Entries provided:
(* ===== verification/LibraryLife.v ===== *)
(** * The life of the library

    [srtp_init] makes the kernel ready, a second call of it reports an error, and
    [srtp_deinit] gives back what [srtp_init] has allocated. *)
From Stdlib Require Import String.
From stdpp Require Import gmap.
From S2P Require Export KernelInitProofs.
Open Scope mword_scope.

(** ** A process that has just started *)

Definition no_types : registry := {| modules := []; ciphers := []; auths := [] |}.

(** What [crypto_kernel_init] loads. *)
Definition base_modules : list debug_module_t :=
  [mod_alloc; mod_stat; mod_cipher; mod_auth; mod_crypto_kernel].
Definition kernel_types : registry :=
  {| modules := mod_hmac :: mod_aes_cbc :: mod_aes_icm :: base_modules;
     ciphers := [(AES_128_CBC, aes_cbc); (AES_128_ICM, aes_icm); (NULL_CIPHER, null_cipher)];
     auths := [(HMAC_SHA1, hmac); (NULL_AUTH, null_auth)] |}.
Definition library_types : registry := add_module mod_srtp kernel_types.

(** The octets that the generator is seeded with: they follow those that the
    statistical tests of the source use. *)
Definition seed (r : random_t) : list Z := rand_data (advance r 2500) 32.

Record started (w : world) : Prop := {
  st_heap : heap_ok w;
  st_mem : forall l, (fresh w <= l)%positive -> exists j, mem w l = Some j /\ wf_junk j;
  st_state : kstate (kernel w) = crypto_kernel_state_insecure;
  st_lists : loaded (kernel w) = no_types;
  st_prng : prng_memory (prng_state (ctr_prng (random w)));
  st_rand : forall n, 0 <= rand_values (random w) n
}.

(** The data of both random sources passes the tests of FIPS 140-2. *)
Record tested (r : random_t) : Prop := {
  te_source : fips_tests (rand_data r 2500) = true;
  te_prng : fips_tests (keystream (prng_state (seeded (ctr_prng r) (seed r))) 2500) = true
}.

Lemma no_types_lists k : loaded k = no_types ->
  cipher_type_list k = [] /\ auth_type_list k = [] /\ debug_module_list k = [].
Proof.
  destruct k as [s [|? ?] [|? ?] [|? ?] d]; intros E; try discriminate. by repeat split.
Qed.

Lemma started_booting w : started w -> booting w w.
Proof.
  intros S. destruct (no_types_lists _ (st_lists _ S)) as (E1 & E2 & E3).
  assert (En : nodes_of (kernel w) = []) by (unfold nodes_of; by rewrite E1, E2, E3).
  split; try reflexivity; rewrite ?En.
  - apply S.
  - apply S.
  - intros l. by rewrite decide_False by apply not_elem_of_nil.
  - by intros l ?%elem_of_nil.
  - apply NoDup_nil_2.
Qed.

(** ** The stages of [crypto_kernel_init] *)
Section init.
Context (w0 : world).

Task:
Of the entries above, transcribe exactly those lines that fall between the line containing "(** What [crypto_kernel_init] loads. *)" and the line containing "auths := [(HMAC_SHA1, hmac);", together with those two lines.

Solution below:
(** What [crypto_kernel_init] loads. *)
Definition base_modules : list debug_module_t :=
  [mod_alloc; mod_stat; mod_cipher; mod_auth; mod_crypto_kernel].
Definition kernel_types : registry :=
  {| modules := mod_hmac :: mod_aes_cbc :: mod_aes_icm :: base_modules;
     ciphers := [(AES_128_CBC, aes_cbc); (AES_128_ICM, aes_icm); (NULL_CIPHER, null_cipher)];
     auths := [(HMAC_SHA1, hmac); (NULL_AUTH, null_auth)] |}.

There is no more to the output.